Each line of the data holding "shiftl" should be found and copied.

▸ **DATA SECTION**
========================================
(* ===== verification/RmmFrame.v ===== *)
(** * Frame allocators

    Models [third_party/rmm/src/allocator/frame/]: the interface
    ([mod.rs]), the bump allocator that hands out the memory areas in order
    ([bump.rs]), and the allocator the kernel runs on ([buddy.rs]), which
    keeps a table of areas in one page and a usage byte per page at the start
    of each area, in the memory it manages. *)

From S2P Require Import Prelude Bytes RmmArch.
Import RmmArch.

Module RmmFrame.

(** [a * b] and [a - b] on [usize]: overflow panics. *)
Definition umul {E} (a b : Z) : res E Z := if a * b <? 2 ^ 64 then Ok (a * b) else Panic.
Definition usub {E} (a b : Z) : res E Z := if a <? b then Panic else Ok (a - b).

(** [iter().sum::<usize>()] *)
Fixpoint usum {E} (l : list Z) (acc : Z) : res E Z :=
  match l with
  | [] => Ok acc
  | x :: l => acc' ← uadd acc x; usum l acc'
  end.

(** ** The interface *)

Record FrameUsage := mkUsage { fu_used : Z; fu_total : Z }.

Definition fu_free {E} (u : FrameUsage) : res E Z := usub (fu_total u) (fu_used u).

Class FrameAllocator (F : Type) := {
  allocate : Z -> RM F Z;
  free : Z -> Z -> RM F unit;
  usage : RM F FrameUsage
}.

Definition allocate_one {F} `{FrameAllocator F} : RM F Z := allocate 1.
Definition free_one {F} `{FrameAllocator F} (a : Z) : RM F unit := free a 1.

Section allocators.
Context {A : Arch}.

(** ** Bump allocator *)

Record MemoryArea := mkArea { area_base : Z; area_size : Z }.

Record BumpAllocator := mkBump { orig_areas : list MemoryArea * Z; cur_areas : list MemoryArea * Z }.

Fixpoint skip_areas (areas : list MemoryArea) (offset : Z) : list MemoryArea * Z :=
  match areas with
  | first :: rest => if area_size first <=? offset then skip_areas rest (offset - area_size first) else (areas, offset)
  | [] => ([], offset)
  end.

Definition bump_new (areas : list MemoryArea) (offset : Z) : BumpAllocator :=
  mkBump (skip_areas areas offset) (skip_areas areas offset).

Definition bump_areas (b : BumpAllocator) : list MemoryArea := fst (orig_areas b).

Definition free_areas (b : BumpAllocator) : list MemoryArea * Z := cur_areas b.

Definition abs_offset {E} (b : BumpAllocator) : res E Z :=
  match fst (cur_areas b) with
  | a :: _ => uadd (area_base a) (snd (cur_areas b))
  | [] => Ok 0
  end.

Definition bump_usage {E} (b : BumpAllocator) : res E FrameUsage :=
  t ← usum (area_size <$> fst (orig_areas b)) 0;
  total ← usub t (snd (orig_areas b));
  f ← usum (area_size <$> fst (cur_areas b)) 0;
  free ← usub f (snd (cur_areas b));
  used ← usub total free;
  Ok (mkUsage (used / PAGE_SIZE) (total / PAGE_SIZE)).

Definition bump_offset {E} (b : BumpAllocator) : res E Z :=
  u ← bump_usage b;
  f ← fu_free u;
  n ← usub (fu_total u) f;
  umul n PAGE_SIZE.

(** The loop of [allocate]: the block and what is left. *)
Fixpoint bump_find (areas : list MemoryArea) (off req_size : Z) : res unit (Z * (list MemoryArea * Z)) :=
  match areas with
  | [] => Err tt
  | area :: rest =>
      left ← usub (area_size area) off;
      if left <? req_size then bump_find rest 0 req_size
      else
        off' ← uadd off req_size;
        block ← uadd (area_base area) off;
        Ok (block, (areas, off'))
  end.

(** What the loop leaves when it gives up: it has dropped every area. *)
Definition bump_allocate (count : Z) : RM BumpAllocator Z := fun s =>
  let '(c, b) := s in
  match umul (E:=unit) count PAGE_SIZE with
  | Ok req_size =>
      match bump_find (fst (cur_areas b)) (snd (cur_areas b)) req_size with
      | Ok (block, cur) =>
          (v ← phys_to_virt block; _ ← write_bytes v 0 req_size; mret block) (c, mkBump (orig_areas b) cur)
      | Err _ => (Err tt, (c, mkBump (orig_areas b) match fst (cur_areas b) with [] => cur_areas b | _ => ([], 0) end))
      | Panic => (Panic, s)
      | Fault => (Fault, s)
      end
  | _ => (Panic, s)
  end.

(** ** Buddy allocator *)

Record BuddyEntry := mkEntry { base : Z; size : Z; skip : Z; used : Z }.

Definition BUDDY_ENTRY_SIZE : Z := 32.

(** The packed layout. *)
Definition entry_bytes (e : BuddyEntry) : list Z :=
  le_bytes 8 (base e) ++ le_bytes 8 (size e) ++ le_bytes 8 (skip e) ++ le_bytes 8 (used e).
Definition entry_of (bs : list Z) : BuddyEntry :=
  mkEntry (le_word (sub 0 8 bs)) (le_word (sub 8 8 bs)) (le_word (sub 16 8 bs)) (le_word (sub 24 8 bs)).

Definition empty : BuddyEntry := mkEntry 0 0 0 0.

Definition pages (e : BuddyEntry) : Z := Z.shiftr (size e) PAGE_SHIFT.

(** A usage byte per page, rounded up to pages. *)
Definition usage_pages (e : BuddyEntry) : Z := Z.shiftr (pages e * 1 + PAGE_OFFSET_MASK) PAGE_SHIFT.

Section entry.
Context {F : Type}.

Definition usage_addr (e : BuddyEntry) (page : Z) : RM F Z :=
  if page <? pages e then phys ← add (base e) (page * 1); phys_to_virt phys else throw tt.

Definition page_usage (e : BuddyEntry) (page : Z) : RM F Z :=
  a ← usage_addr e page;
  bs ← read a 1;
  mret (le_word bs).

Definition set_usage (e : BuddyEntry) (page u : Z) : RM F unit :=
  a ← usage_addr e page;
  write a [u].

(** An [Option] result that is not looked at. *)
Definition ignore {B} (m : RM F B) : RM F unit := fun s =>
  match m s with
  | (Ok _, s') => (Ok tt, s')
  | (Err _, s') => (Ok tt, s')
  | (Panic, s') => (Panic, s')
  | (Fault, s') => (Fault, s')
  end.

(** [.expect(...)] *)
Definition expect {B} (m : RM F B) : RM F B := fun s =>
  match m s with
  | (Err _, s') => (Panic, s')
  | r => r
  end.

Definition BUDDY_ENTRIES : Z := PAGE_SIZE / BUDDY_ENTRY_SIZE.

Definition slot (table_virt i : Z) : RM F Z := add table_virt (i * BUDDY_ENTRY_SIZE).

Definition read_entry (virt : Z) : RM F BuddyEntry := bs ← read virt BUDDY_ENTRY_SIZE; mret (entry_of bs).
Definition write_entry (virt : Z) (e : BuddyEntry) : RM F unit := write virt (entry_bytes e).

End entry.

Record BuddyAllocator := mkBuddy { table_virt : Z }.

(** ** Setting the table up *)

Fixpoint clear_table (n : nat) (t i : Z) : RM BumpAllocator unit :=
  match n with
  | O => mret tt
  | S n => v ← slot t i; _ ← write_entry v empty; clear_table n t (i + 1)
  end.

(** An area joined to an entry it continues, or made a new entry. *)
Definition combine (area : MemoryArea) (e : BuddyEntry) : RM BumpAllocator (option BuddyEntry) :=
  area_end ← add (area_base area) (area_size area);
  if area_end =? base e then
    size' ← lift (uadd (size e) (area_size area));
    mret (Some (mkEntry (area_base area) size' (skip e) (used e)))
  else
    entry_end ← add (base e) (size e);
    if area_base area =? entry_end then
      size' ← lift (uadd (size e) (area_size area));
      mret (Some (mkEntry (base e) size' (skip e) (used e)))
    else if size e =? 0 then mret (Some (mkEntry (area_base area) (area_size area) (skip e) (used e)))
    else mret None.

Fixpoint insert_area (n : nat) (t i : Z) (area : MemoryArea) : RM BumpAllocator unit :=
  match n with
  | O => mret tt
  | S n =>
      v ← slot t i;
      e ← read_entry v;
      o ← combine area e;
      match o with
      | Some e' => write_entry v e'
      | None => insert_area n t (i + 1) area
      end
  end.

Fixpoint insert_areas (t offset : Z) (areas : list MemoryArea) : RM BumpAllocator unit :=
  match areas with
  | [] => mret tt
  | area :: rest =>
      if area_size area <=? offset then insert_areas t (offset - area_size area) rest
      else
        b ← add (area_base area) offset;
        _ ← insert_area (Z.to_nat BUDDY_ENTRIES) t 0 (mkArea b (area_size area - offset));
        insert_areas t 0 rest
  end.

Fixpoint clear_usage (n : nat) (start page : Z) : RM BumpAllocator unit :=
  match n with
  | O => mret tt
  | S n =>
      a ← add start (wrap 64 (Z.shiftl page PAGE_SHIFT));
      _ ← write_bytes a 0 PAGE_SIZE;
      clear_usage n start (page + 1)
  end.

Fixpoint mark_usage (n : nat) (e : BuddyEntry) (page : Z) : RM BumpAllocator unit :=
  match n with
  | O => mret tt
  | S n => _ ← set_usage e page 1; mark_usage n e (page + 1)
  end.

Fixpoint setup_entries (n : nat) (t i : Z) : RM BumpAllocator unit :=
  match n with
  | O => mret tt
  | S n =>
      v ← slot t i;
      e ← read_entry v;
      let up := usage_pages e in
      _ ← (if up <? pages e then
             start ← usage_addr e 0;
             _ ← clear_usage (Z.to_nat up) start 0;
             mark_usage (Z.to_nat up) e 0
           else mret tt);
      _ ← write_entry v (mkEntry (base e) (size e) up up);
      setup_entries n t (i + 1)
  end.

Definition buddy_new : RM BumpAllocator BuddyAllocator :=
  table_phys ← bump_allocate 1;
  t ← phys_to_virt table_phys;
  _ ← clear_table (Z.to_nat BUDDY_ENTRIES) t 0;
  s ← get;
  offset ← lift (bump_offset (snd s));
  _ ← insert_areas t offset (bump_areas (snd s));
  _ ← setup_entries (Z.to_nat BUDDY_ENTRIES) t 0;
  mret (mkBuddy t).

(** ** Allocation *)

(** The scan for [count] free pages in a row: where the last run of free
    pages began and how long it was. *)
Fixpoint scan_free (n : nat) (e : BuddyEntry) (count page free_page free_count : Z) : RM BuddyAllocator (Z * Z) :=
  match n with
  | O => mret (free_page, free_count)
  | S n =>
      u ← page_usage e page;
      if u =? 0 then
        if free_count + 1 =? count then mret (free_page, free_count + 1)
        else scan_free n e count (page + 1) free_page (free_count + 1)
      else scan_free n e count (page + 1) (page + 1) 0
  end.

Definition page_phys (e : BuddyEntry) (page : Z) : RM BuddyAllocator Z :=
  add (base e) (wrap 64 (Z.shiftl page PAGE_SHIFT)).

Fixpoint take_pages (n : nat) (e : BuddyEntry) (page : Z) : RM BuddyAllocator unit :=
  match n with
  | O => mret tt
  | S n =>
      u ← page_usage e page;
      u' ← lift (if u + 1 <? 256 then Ok (u + 1) else Panic);
      _ ← ignore (set_usage e page u');
      phys ← page_phys e page;
      v ← phys_to_virt phys;
      _ ← write_bytes v 0 PAGE_SIZE;
      take_pages n e (page + 1)
  end.

Fixpoint allocate_from (n : nat) (t i count : Z) : RM BuddyAllocator Z :=
  match n with
  | O => throw tt
  | S n =>
      v ← slot t i;
      e ← read_entry v;
      '(free_page, free_count) ← scan_free (Z.to_nat (pages e - skip e)) e count (skip e) (skip e) 0;
      if free_count =? count then
        _ ← take_pages (Z.to_nat free_count) e free_page;
        let skip' := if skip e =? free_page then free_page + free_count else skip e in
        used' ← lift (uadd (used e) free_count);
        _ ← write_entry v (mkEntry (base e) (size e) skip' used');
        page_phys e free_page
      else allocate_from n t (i + 1) count
  end.

Definition buddy_allocate (count : Z) : RM BuddyAllocator Z :=
  s ← get;
  let t := table_virt (snd s) in
  if t =? 0 then throw tt else allocate_from (Z.to_nat BUDDY_ENTRIES) t 0 count.

(** ** Release *)

Fixpoint free_pages (n : nat) (e : BuddyEntry) (page : Z) : RM BuddyAllocator BuddyEntry :=
  match n with
  | O => mret e
  | S n =>
      u ← expect (page_usage e page);
      if 0 <? u then
        e' ← (if u - 1 =? 0 then
                used' ← lift (usub (used e) 1);
                mret (mkEntry (base e) (size e) (if page <? skip e then page else skip e) used')
              else mret e);
        _ ← expect (set_usage e' page (u - 1));
        free_pages n e' (page + 1)
      else lift Panic
  end.

Definition is_inside (e : BuddyEntry) (address size_ : Z) : RM BuddyAllocator bool :=
  if base e <=? address then
    last ← add address size_;
    entry_end ← add (base e) (size e);
    mret (last <=? entry_end)
  else mret false.

Fixpoint free_from (n : nat) (t i address count size_ : Z) : RM BuddyAllocator unit :=
  match n with
  | O => mret tt
  | S n =>
      v ← slot t i;
      e ← read_entry v;
      inside ← is_inside e address size_;
      if (inside : bool) then
        let start_page := Z.shiftr (address - base e) PAGE_SHIFT in
        e' ← free_pages (Z.to_nat count) e start_page;
        write_entry v e'
      else free_from n t (i + 1) address count size_
  end.

Definition buddy_free (address count : Z) : RM BuddyAllocator unit :=
  s ← get;
  let t := table_virt (snd s) in
  if t =? 0 then mret tt
  else
    size_ ← lift (umul count PAGE_SIZE);
    free_from (Z.to_nat BUDDY_ENTRIES) t 0 address count size_.

Fixpoint usage_from (n : nat) (t i total used_ : Z) : RM BuddyAllocator FrameUsage :=
  match n with
  | O => mret (mkUsage used_ total)
  | S n =>
      v ← slot t i;
      e ← read_entry v;
      total' ← lift (uadd total (Z.shiftr (size e) PAGE_SHIFT));
      used' ← lift (uadd used_ (used e));
      usage_from n t (i + 1) total' used'
  end.

Definition buddy_usage : RM BuddyAllocator FrameUsage :=
  s ← get;
  usage_from (Z.to_nat BUDDY_ENTRIES) (table_virt (snd s)) 0 0 0.

End allocators.

#[global] Instance BuddyAllocator_FrameAllocator {A : Arch} : FrameAllocator BuddyAllocator := {
  allocate := buddy_allocate;
  free := buddy_free;
  usage := buddy_usage
}.

End RmmFrame.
========================================
▸ **WRITTEN RESPONSE**
      a ← add start (wrap 64 (Z.shiftl page PAGE_SHIFT));
  add (base e) (wrap 64 (Z.shiftl page PAGE_SHIFT)).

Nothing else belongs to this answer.